In Wilson v Commissioner of Police of the Metropolis  UKIPTrib IPT_11_167_H, the claimant, Kate Wilson, complained that her rights guaranteed by articles 3, 8, 10, 11 and 14 of the European Convention on Human Rights had been violated by the respondents, the Metropolitan Police Commissioner and the National Police Chiefs’ Council.
From 2003 to 2009, a police operation was in place to collect intelligence about public disorder by political activists. Mark Kennedy was an officer deployed to work undercover and infiltrate the activists. His deployment was authorised under the Regulation of Investigatory Powers Act 2000 (“RIPA”) and allowed him to form “personal relationships” with the activists. Shortly after his deployment, Kennedy entered into a sexual relationship with the claimant, representing himself as a fellow activist and not disclosing his true identity. In addition, the claimant’s political activities and personal life were subject to covert surveillance by Kennedy and other officers over a prolonged period.
When Kennedy’s true role became public, the claimant argued that her treatment by him violated articles 3 (freedom from inhuman or degrading treatment) and 8 (right to respect for private and family life); and that she also suffered infringements of articles 10 (freedom of expression) and 11 (freedom of assembly and association), as well as article 14 (Convention rights to be secured without discrimination on the ground, inter alia, of sex).
The respondents admitted that Kennedy’s deception in entering into a sexual relationship amounted to inhuman and degrading treatment; that the relationship constituted a violation of the claimant’s article 8 right; and that its use as a means of obtaining intelligence constituted interference with her article 10 right. However, they disputed the gravity and extent of the infringements, arguing that surveillance of the claimant was, barring these specific intrusions, necessary in a democratic society. They also denied any breach of rights under articles 11 and 14.
There is a positive obligation upon the state to ensure that breaches of articles 3 and 8 do not arise. The IPT found breaches of those positive obligations that were considerably broader than those admitted by the police. It held (inter alia) that while there was no evidence that sexual relationships were a deliberate tactic in undercover operations, the truth was closer to “don’t ask, don’t tell” (paras 209-226), and there had been a failure to take steps to prevent a sexual relationship from developing.
Although the IPT concluded that the RIPA regime at the time relating to undercover police activities was article 8(2) compliant, it held that the evidence of a pressing social need to justify interference with article 8 rights was thin. The principal justification for the surveillance was public disorder rather than serious criminality. The authorisations granted under RIPA were overbroad, and any attempts to balance the highly intrusive nature of the surveillance and the collateral intrusion into the claimant’s life were wholly inadequate. Accordingly, the invasion of the claimant’s private and family life could not be justified under article 8(2) and amounted to a breach of article 8.

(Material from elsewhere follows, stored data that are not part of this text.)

Lemma update_score_ok z (P Q : list znode) X s : zsl_repr z (P ++ X :: Q) -> isnan s = false ->
  z_ele X ∉ map z_ele (P ++ Q) ->
  exists z', zslUpdateScore z (z_loc X) s = Some z' /\ zsl_repr z' (ins (rescore X s) (P ++ Q)).
Proof.
  intros Hz Hns Hel. pose proof (node_fields z P Q X Hz) as HX. pose proof (repr_nonan _ _ Hz) as Hnn.
  assert (HnPQ : Forall (fun x => isnan (z_score x) = false) (P ++ Q)).
  { rewrite <- Permutation_middle in Hnn. by apply list.Forall_cons in Hnn as [_ ?]. }
  unfold zslUpdateScore. rewrite (zr_back _ _ Hz P X Q eq_refl). cbn [mbind option_bind].
  destruct (x_links (zsl_header z) (zsl_level z) P Q X (zsl_mem z) 0 (zr_links _ _ Hz)) as [-> _].
  { pose proof (no_h _ _ HX). lia. }
  cbn [mbind option_bind]. rewrite findh_0.
  2:{ pose proof (zr_nodes _ _ Hz) as Hns'. apply list.Forall_app in Hns' as [_ [_ Hq]%list.Forall_cons].
      eapply list.Forall_impl; [exact Hq|]. intros x []. lia. }
  assert (Hsc : forall x, x ∈ P ++ X :: Q -> m_score (zsl_mem z) !! z_loc x = Some (z_score x)).
  { intros x Hx. apply (no_score _ _ (node_of z _ x Hz Hx)). }
  assert (Hab : match z_loc <$> last P with
    | Some b => s0 ← m_score (zsl_mem z) !! b; Some (slt s0 s) | None => Some true end =
    Some (match last P with None => true | Some b => slt (z_score b) s end)).
  { destruct (last P) as [b|] eqn:E; [|done]. apply last_Some_elem_of in E. cbn. by rewrite Hsc by set_solver. }
  assert (Hbf : match z_loc <$> head Q with
    | Some f => s0 ← m_score (zsl_mem z) !! f; Some (slt s s0) | None => Some true end =
    Some (match head Q with None => true | Some f => slt s (z_score f) end)).
  { destruct Q as [|f Q]; [done|]. cbn. by rewrite Hsc by set_solver. }
  rewrite Hab. cbn [mbind option_bind]. rewrite Hbf. cbn [mbind option_bind].
  destruct (andb _ _) eqn:Efast.
  - apply andb_true_iff in Efast as [E1 E2].
    destruct (fast_path_order P Q X s (zr_sorted _ _ Hz) Hnn Hns E1 E2) as [HP HQ].
    assert (Hset : exists m, set_score (zsl_mem z) (z_loc X) s = Some m).
    { unfold set_score. rewrite store_ok by (rewrite (no_score _ _ HX); by eexists). by eexists. }
    destruct Hset as [m Hset]. rewrite Hset. cbn [mbind option_bind]. eexists. split; [done|].
    rewrite ins_at by done. by apply rescore_repr.
  - destruct HX as [Hs He _ _ _]. unfold zslGetNodeElement. rewrite Hs, He. cbn [mbind option_bind].
    destruct (find_node_ok z P Q X Hz) as (update & -> & Hup & Hf). cbn [mbind option_bind]. rewrite Hf.
    cbn [mbind option_bind].
    destruct (unlink_node_ok z P Q X update Hz Hup) as (z1 & -> & Hz1 & Hh1 & _ & Hd & Hni & _). cbn [mbind option_bind].
    destruct (detached_rescore (zsl_mem z1) X s Hd Hns) as (m & -> & Hd' & Hag). cbn [mbind option_bind].
    pose proof (repr_agree z1 m (P ++ Q) (z_loc X) Hz1 Hag Hni) as Hz2.
    destruct (ins_split (rescore X s) (P ++ Q)) as (P' & Q' & Heq & -> & HP' & HQ'); [done|done|apply (zr_sorted _ _ Hz1)|done|].
    rewrite Heq in *. apply (insert_node_ok (with_mem z1 m) P' Q' (rescore X s)); try done.
    pose proof (zr_bound _ _ Hz) as Hb. rewrite <- Heq. autorewrite with zlen in *. lia.
Qed.
End Ops.

(** * Sorted sets: ranks *)

Section Rank.
Context {T : Type} `{ScoreOrder T}.

Abbreviation zskiplist := (zskiplist (T := T)).
Abbreviation mem := (zskiplistNodes (T := T)).
Abbreviation znode := (znode (T := T)).

Lemma repr_h1 z (ns : list znode) : zsl_repr z ns -> Forall (fun x => (1 <= z_h x)%nat) ns.
Proof. intros Hz. eapply list.Forall_impl; [apply (zr_nodes _ _ Hz)|]. intros x []. lia. Qed.

Lemma fuel_ok z (ns P C : list znode) : zsl_repr z ns -> (exists Q, ns = P ++ C ++ Q) -> (length C < loop_fuel z)%nat.
Proof.
  intros Hz (Q & ->). unfold loop_fuel. rewrite (zr_length _ _ Hz). unfold zlen. rewrite !length_app. lia.
Qed.

Lemma tall_le l l' (A : list znode) : (l' <= l)%nat -> tall l A -> tall l' A.
Proof. unfold tall. destruct (last A); [lia|done]. Qed.

(** One level of a descent, ranks counted from [off]. *)
Lemma walk_level z (ns P Q A : list znode) test off n : zsl_repr z ns -> ns = P ++ Q ->
  (forall A x B, ns = A ++ x :: B -> off <= zlen A ->
     test (zlen A + 1 - off) (z_loc x) = Some (bool_decide (zlen A + 1 <= zlen P))) ->
  (n < zsl_level z)%nat -> (exists C, P = A ++ C) -> (A = [] \/ tall n A) -> 0 <= off <= zlen A ->
  walk (loop_fuel z) (zsl_mem z) test n (cur (zsl_header z) A) (zlen A - off) =
    Some (cur (zsl_header z) (predl n P), zlen (predl n P) - off) /\
  (exists C, P = predl n P ++ C) /\ (predl n P = [] \/ tall (n - 1) (predl n P)) /\ off <= zlen (predl n P).
Proof.
  intros Hz HPQ Htest Hn (C & HP) HA Ho.
  destruct (walk_ok (zsl_header z) (zsl_level z) (zsl_mem z) ns (zr_links _ _ Hz) (repr_h1 _ _ Hz) (zr_bound _ _ Hz)
    P Q HPQ test off ltac:(lia) Htest (loop_fuel z) n A C HP) as (A' & C' & -> & Ho' & HP' & HC' & Hh' & Ht').
  { unfold has_level. destruct HA as [->|Ht]; [cbn; lia|]. unfold tall in Ht. destruct (last A); lia. }
  { eapply (fuel_ok z ns A C Hz). exists Q. by rewrite HPQ, HP, <- app_assoc. }
  { lia. }
  assert (HA' : A' = [] \/ tall n A') by (by destruct Ht' as [->|?]; [|right]).
  assert (predl n P = A') as ->.
  { eapply predl_unique; [done|done|]. by destruct HA' as [->|?]. }
  split_and!; [done|by exists C'| |done]. destruct HA' as [?|?]; [by left|right]. by eapply tall_le; [|done]; lia.
Qed.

In relation to article 14, the IPT held that the failure to guard against the risk of undercover officers entering into sexual relationships with targets had a disproportionately adverse impact on women. The respondents did not advance any justification for this differential impact and there was accordingly a violation of article 14.
The IPT also found that the respondents had breached the claimant’s articles 10 and 11 rights. Details of her political activities were gathered, recorded and stored, amounting to a clear breach (without any justification) of her freedom to hold opinions and to receive and impart information and ideas without interference by public authority. Further, Kennedy had used his position to influence the claimant’s political opinions and movements, and as such there was a breach of article 11.
This is a significant case in the context of human rights law in the United Kingdom. At para 344, the IPT stated: “This is a formidable list of Convention violations, the severity of which is underscored in particular by the violations of articles 3 and 14. This is not just a case about a renegade police officer who took advantage of his undercover deployment to indulge his sexual proclivities, serious though this aspect of the case unquestionably is. Our findings that the authorisations under RIPA were fatally flawed and the undercover operation could not be justified as ‘necessary in a democratic society’, as required by the ECHR, reveal disturbing and lamentable failings at the most fundamental levels.”
While the IPT recognised that the respondents viewed their conduct through the lens of public order, that is not how it was experienced by the claimant, whose bodily integrity, privacy and political activities were invaded without lawful justification.
This is a decision that all police forces undertaking covert surveillance will have to be mindful of, and it will be interesting to see what the IPT deems to be a suitable remedy for the claimant.